● **Exercise inputs**
★ ★ ★
Lemma ratioVerdict_frame intN p pid cl ok cl' :
  ratioVerdict intN p pid cl = (ok, cl') ->
  cl_floor cl' = cl_floor cl /\ cl_hourly cl' = cl_hourly cl /\ cl_hourMin cl' = cl_hourMin cl /\
  cl_min cl' = cl_min cl.
Proof.
  unfold ratioVerdict. destruct (cachedAnswer _ _ _) as [ratio cache].
  repeat (destruct (_ =? _) || destruct (_ <? _)); by intros [= <- <-].
Qed.

Lemma sampler_keep_spec intN p width bt cl ok cl' :
  clOK p width cl -> bt_spans bt <> [] -> sampler_keep intN p bt cl = (ok, cl') ->
  clOK p width cl' /\ cl_hourly cl' = cl_hourly cl /\
  (is_Some (cl_floor cl) -> is_Some (cl_floor cl') /\
   forall k, countOf (cl_floor cl') (keyOf k) =
       countOf (cl_floor cl) (keyOf k) + at1 (ok && bool_decide (minuteOf bt = Some k)) /\
     (ok = false -> minuteOf bt = Some k ->
      bp_MinTracesPerMinute p (bt_projectID bt) <= Z.max 0 (countOf (cl_floor cl) (keyOf k)))).
Proof.
  intros [O1 O2 O3] Hne. unfold sampler_keep.
  destruct (ratioVerdict intN p (bt_projectID bt) cl) as [rk cl1] eqn:Er.
  apply ratioVerdict_frame in Er as (E1 & E2 & E3 & E4). rewrite E1.
  assert (clOK p width cl1) as Hok by (split; rewrite ?E2, ?E3, ?E4; done).
  destruct (cl_floor cl) as [f|] eqn:Ef.
  2:{ intros [= <- <-]. split_and!; [done|done|]. by intros [? ?]. }
  destruct (boringTraceKey (bt_spans bt)) as [[op minute]|] eqn:Ek.
  2:{ exfalso. unfold boringTraceKey in Ek. apply fmap_None in Ek. unfold traceRoot in Ek.
      destruct (List.find _ _); [done|]. by destruct (bt_spans bt). }
  destruct (cachedAnswer _ _ _) as [min cache] eqn:Ec. rewrite E4 in Ec.
  apply cachedAnswer_ok in Ec as [-> Hc]; [|done].
  destruct (ShouldKeep _ _ _ _ _ _) as [k f'] eqn:Es. intros [= <- <-]. cbn [cl_hourly cl_floor].
  split_and!; [destruct Hok; by split|done|]. intros _. split; [eauto|]. intros key.
  assert (minuteOf bt = Some (bt_projectID bt, op, minute)) as Em by (unfold minuteOf; by rewrite Ek).
  destruct (ShouldKeep_countAt _ _ _ _ _ _ _ _ (keyOf key) Es) as (Hn & Ht & Hf).
  cbn [countOf from_option]. rewrite Hn, Em. split.
  - f_equal. destruct k; cbn [andb at1]; [|by destruct (decide _)].
    destruct (decide _) as [Ed|Ed]; case_bool_decide as Eb; try done.
    + destruct Eb. f_equal. by apply keyOf_inj.
    + by injection Eb as <-.
  - intros -> [= <-]. destruct rk; [by specialize (Ht eq_refl)|]. specialize (Hf eq_refl).
    symmetry in Hf. apply andb_false_iff in Hf as [H|H]; to_prop; unfold keyOf; cbn in *; lia.
Qed.

(** ** The loop over the boring traces *)

Section StoreLoop.
Context (intN : nat -> Z -> Z) (p : BoringPolicyReader) (retention now width : Z).
Context (traces : gmap string boringTrace) (T : string -> boringTrace).

Definition countWhere (P : string -> verdict -> bool) (order : list string) (vs : list verdict) : Z :=
  sumBy (fun iv : string * verdict => at1 (P iv.1 iv.2)) (zip order vs).

(** Boring traces of a minute that the hourly tier left, and those of them kept. *)
Definition offered (k : Z * string * Z) : list string -> list verdict -> Z :=
  countWhere (fun id v => negb (bool_decide (v = Durable)) && bool_decide (minuteOf (T id) = Some k)).

Definition sampled (k : Z * string * Z) : list string -> list verdict -> Z :=
  countWhere (fun id v => bool_decide (v = Sampled) && bool_decide (minuteOf (T id) = Some k)).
★ ★ ★
● **Your task**
When you reach the line that holds "(** Boring traces", please copy it and every line after it through the end of the listing, exactly and with no other lines.

● **Answer for the task**
(** Boring traces of a minute that the hourly tier left, and those of them kept. *)
Definition offered (k : Z * string * Z) : list string -> list verdict -> Z :=
  countWhere (fun id v => negb (bool_decide (v = Durable)) && bool_decide (minuteOf (T id) = Some k)).

Definition sampled (k : Z * string * Z) : list string -> list verdict -> Z :=
  countWhere (fun id v => bool_decide (v = Sampled) && bool_decide (minuteOf (T id) = Some k)).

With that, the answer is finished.